Nancy Loucas told attendees that sharing knowledge and resources has been key to successfully winning the THR war in several Asia Pacific countries. The successful regional advocacy model is one she’d now like to see expanded globally, but says it requires everyone leaving their egos at the door and working together for the greater good.
“Right now, in Asia Pacific… we’re in a paradigm shift. We’re going from a place where’s there are bans, restrictions or no regulation, to a place where countries are starting to consider and implement regulations. If you asked me this two years ago, I would’ve said ‘no that’s not going to happen’, but it’s now happening,” she told attendees.
The different advocates and organisations that make up CAPHRA work closely together, helping each other in the overall quest of creating local solutions to overcome the tobacco pandemic’s local impacts - one country at a time.
By working its networks, both at a policy and political level, CAPHRA has helped countries realise the benefits of regulating safer nicotine products for adult use.
“Key arguments we’ve used include public health – providing adults with options and choice, commerce – supporting small independent businesses, and risk-proportionate excise – to help support government initiatives, particularly post-covid when revenues are down.”
Countries in the Asia Pacific region set to lift their failed vaping bans include the Philippines, Malaysia and Thailand with regulation now imminent. Ms Loucas pointed out that this is great news in a region disproportionately affected by tobacco harm.
“The majority of global health harm and death from smoking and unsafe oral tobacco products occurs in Asia Pacific. Of the 1.1 billion smokers globally, 664 million, or approximately 60% of the world’s smokers, live in the Asia Pacific region.”
She said while the cultural and religious differences may seem vast among the many Asia Pacific countries, their history, influences, and national mindset are similar.
Asia Pacific’s developing countries share many of the same socio-economic issues. They also share a collective mindset where a sense of community and consideration for others takes precedence over the rights of the individual. CAPHRA reflects that mindset in how members work together and advocate - with respect and understanding for each other, she told attendees.
Ms Loucas said unfortunately many developing countries are also targets for foreign philanthropists such as Bloomberg and related NGOs. Big money continues to meddle in Asia Pacific, pushing to develop restrictive policies around safer nicotine products.

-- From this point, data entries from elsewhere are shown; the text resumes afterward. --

(** * openmm_ramd: the log analysis driver [analyze_log.py]

    A shallow embedding of [openmm_ramd/analyze/analyze_log.py] and the
    properties of its orchestration: the loop that merges the log files,
    the xi binner, the calls into the [parser], [milestoning] and
    [sigma_ramd] modules, and the command line.

    Conventions of the embedding.
    - A Python [float] is the rational number it denotes ([Q]); comparisons
      are [Qle_bool] and [Qeq_bool].  Rounding, infinities and NaN are not
      represented: [np.linspace] yields the exact grid points.  That every
      value of [[-1, 1]] finds a bin does not rest on this: it holds for any
      points between a first [-1] and a last [1] ([any_grid_covers]).
    - A Python [int] is a [Z].
    - An exception is a value of [exn]; code that may raise returns a
      [result].
    - The functions of the modules [parser], [milestoning] and [sigma_ramd]
      and [print] are calls of a program tree ([prog]); a handler supplies
      what they return, and running a program records every call with its
      arguments.
    - The builtin [int] behind [type=int] is a parameter of the command
      line parser, a function from strings to integers that is undefined
      where [int] raises [ValueError]; nothing is assumed of it. *)

From Stdlib Require Import QArith Qfield Lqa Ascii String.
From stdpp Require Import base list strings numbers gmap.

Local Open Scope Z_scope.

(** ** Exceptions and results *)

Inductive exn : Type :=
  | ValueError            (* numpy: a negative number of samples or dimension *)
  | UnboundLocalError     (* a local variable read before any assignment *)
  | TypeError             (* arithmetic on [None] *)
  | IndexError            (* subscript out of range *)
  | KeyError (key : string)
  | AssertionError (msg : string)
  | Exception_xi_not_placed (traj_xi : Q)
                          (* [Exception(f"xi value {traj_xi} not placed in bin.")] *)
  | SystemExit (code : Z) (* argparse rejecting the command line *)
  | Raised (what : string).   (* whatever a called module raises *)

Inductive result (A : Type) : Type :=
  | Ok (a : A)
  | Raise (e : exn).
Arguments Ok {A} a.
Arguments Raise {A} e.

#[global] Instance result_ret : MRet result := @Ok.
#[global] Instance result_bind : MBind result := λ A B f m,
  match m with
  | Ok a => f a
  | Raise e => Raise e
  end.

Definition is_Ok {A} (r : result A) : Prop := ∃ a, r = Ok a.

(** [l[i]] for a non-negative index. *)
Definition subscript {A} (l : list A) (i : nat) : result A :=
  match l !! i with
  | Some x => Ok x
  | None => Raise IndexError
  end.

(** [range(n)] for a Python int [n]: empty when [n <= 0]. *)
Definition range (n : Z) : list nat := seq 0 (Z.to_nat n).

(** ** numpy *)

(** [np.linspace(start, stop, num)] with the default [endpoint=True], for
    scalar end points, following numpy's implementation: [arange(0, num)]
    scaled by [step = delta / div] and shifted by [start], the last sample
    overwritten by [stop]. *)
Definition np_linspace (start stop : Q) (num : Z) : result (list Q) :=
  if num <? 0 then Raise ValueError
  else
    let div := num - 1 in
    let delta := (stop - start)%Q in
    let y : list Q := (λ i : nat, inject_Z (Z.of_nat i)) <$> range num in
    let y : list Q :=
      if 0 <? div then
        let step := (delta / inject_Z div)%Q in
        if Qeq_bool step 0
        then (λ yi, (yi / inject_Z div) * delta)%Q <$> y
        else (λ yi, yi * step)%Q <$> y
      else (λ yi, yi * delta)%Q <$> y in
    let y : list Q := (λ yi, yi + start)%Q <$> y in
    Ok (if 1 <? num then <[(Z.to_nat num - 1)%nat := stop]> y else y).

(** ** Data model *)

(** One sample of a condensed trajectory: [[cv, xi]]. *)
Definition frame : Type := Q * Q.
Definition fragment : Type := list frame.
Definition matrix : Type := list (list Q).
Definition vector : Type := list Q.

(** [trajectory[0][1]] *)
Definition first_xi (trajectory : fragment) : result Q :=
  fr ← subscript trajectory 0; Ok (fr.2).

(** ** The xi binner (lines 59-74) *)

(** The inner loop [for j in range(num_xi_bins)]: the index of the first
    interval with [traj_xi >= xi_bins_ranges[j] and traj_xi <=
    xi_bins_ranges[j+1]], [None] when the loop ends with [found_bin] still
    false.  [and] evaluates its right operand only when the left one holds. *)
Fixpoint scan_bins (xi_bins_ranges : list Q) (traj_xi : Q) (js : list nat)
  : result (option nat) :=
  match js with
  | [] => Ok None
  | j :: js' =>
      lo ← subscript xi_bins_ranges j;
      if Qle_bool lo traj_xi then
        hi ← subscript xi_bins_ranges (j + 1);
        if Qle_bool traj_xi hi then Ok (Some j)
        else scan_bins xi_bins_ranges traj_xi js'
      else scan_bins xi_bins_ranges traj_xi js'
  end.

Definition find_bin (xi_bins_ranges : list Q) (num_xi_bins : Z) (traj_xi : Q)
  : result (option nat) :=
  scan_bins xi_bins_ranges traj_xi (range num_xi_bins).

(** [xi_bins[j].append(trajectory)] *)
Definition append_to_bin (xi_bins : list (list fragment)) (j : nat)
    (trajectory : fragment) : result (list (list fragment)) :=
  b ← subscript xi_bins j; Ok (<[j := b ++ [trajectory]]> xi_bins).

(** The outer loop [for i, trajectory in enumerate(one_dim_trajs)]. *)
Fixpoint bin_loop (xi_bins_ranges : list Q) (num_xi_bins : Z)
    (one_dim_trajs : list fragment) (xi_bins : list (list fragment))
  : result (list (list fragment)) :=
  match one_dim_trajs with
  | [] => Ok xi_bins
  | trajectory :: rest =>
      traj_xi ← first_xi trajectory;
      found ← find_bin xi_bins_ranges num_xi_bins traj_xi;
      match found with
      | Some j =>
          xi_bins' ← append_to_bin xi_bins j trajectory;
          bin_loop xi_bins_ranges num_xi_bins rest xi_bins'
      | None => Raise (Exception_xi_not_placed traj_xi)
      end
  end.

(** [xi_bins = []; for j in range(num_xi_bins): xi_bins.append([])] followed
    by the binning loop. *)
Definition bin_trajectories (xi_bins_ranges : list Q) (num_xi_bins : Z)
    (one_dim_trajs : list fragment) : result (list (list fragment)) :=
  bin_loop xi_bins_ranges num_xi_bins one_dim_trajs
           ((λ _, []) <$> range num_xi_bins).

(** Line 25 followed by lines 59-74: the binner on its own. *)
Definition xi_binner (num_xi_bins : Z) (one_dim_trajs : list fragment)
  : result (list (list fragment)) :=
  xi_bins_ranges ← np_linspace (-1) 1 (num_xi_bins + 1);
  bin_trajectories xi_bins_ranges num_xi_bins one_dim_trajs.

(** [np.zeros((d0, d1, d2))] as nested lists; a negative dimension raises. *)
Definition np_zeros3 (d0 d1 d2 : Z) : result (list matrix) :=
  if (d0 <? 0) || (d1 <? 0) || (d2 <? 0) then Raise ValueError
  else Ok (replicate (Z.to_nat d0)
             (replicate (Z.to_nat d1) (replicate (Z.to_nat d2) 0%Q))).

“Key to our success is sharing resources such as scientific research, policy papers, advocacy activities, joint submissions, communication, guidance, and support. Regional advocacy enables shared challenges to become shared successes. We support each other with submissions, testimonials, as well as commiseration when required,” she said.
Another aspect key to CAPHRA’s success in recent years was setting up an Expert Advisory Group – consisting of regional experts who understand the local context and are on hand to impart expert local knowledge.
“These are local scientists, researchers, and THR experts available to assist with questions as well as submissions to governments. The Expert Advisory Group has been an invaluable asset to both consumers and policymakers in the region,” said Nancy Loucas
Also at #GFN22, CAPHRA member Asa Saligupta was honoured with the 'Advocate of the Year' award. He is a co-founder and director of End Cigarette Smoking Thailand (ECST).
Over the years, Mr Saligupta has been invited to various international forums to speak on strategies to deal with the tobacco crisis in Thailand. He continues to work tirelessly for pragmatic regulation in Thailand, hopeful it will be in place by the end of the year.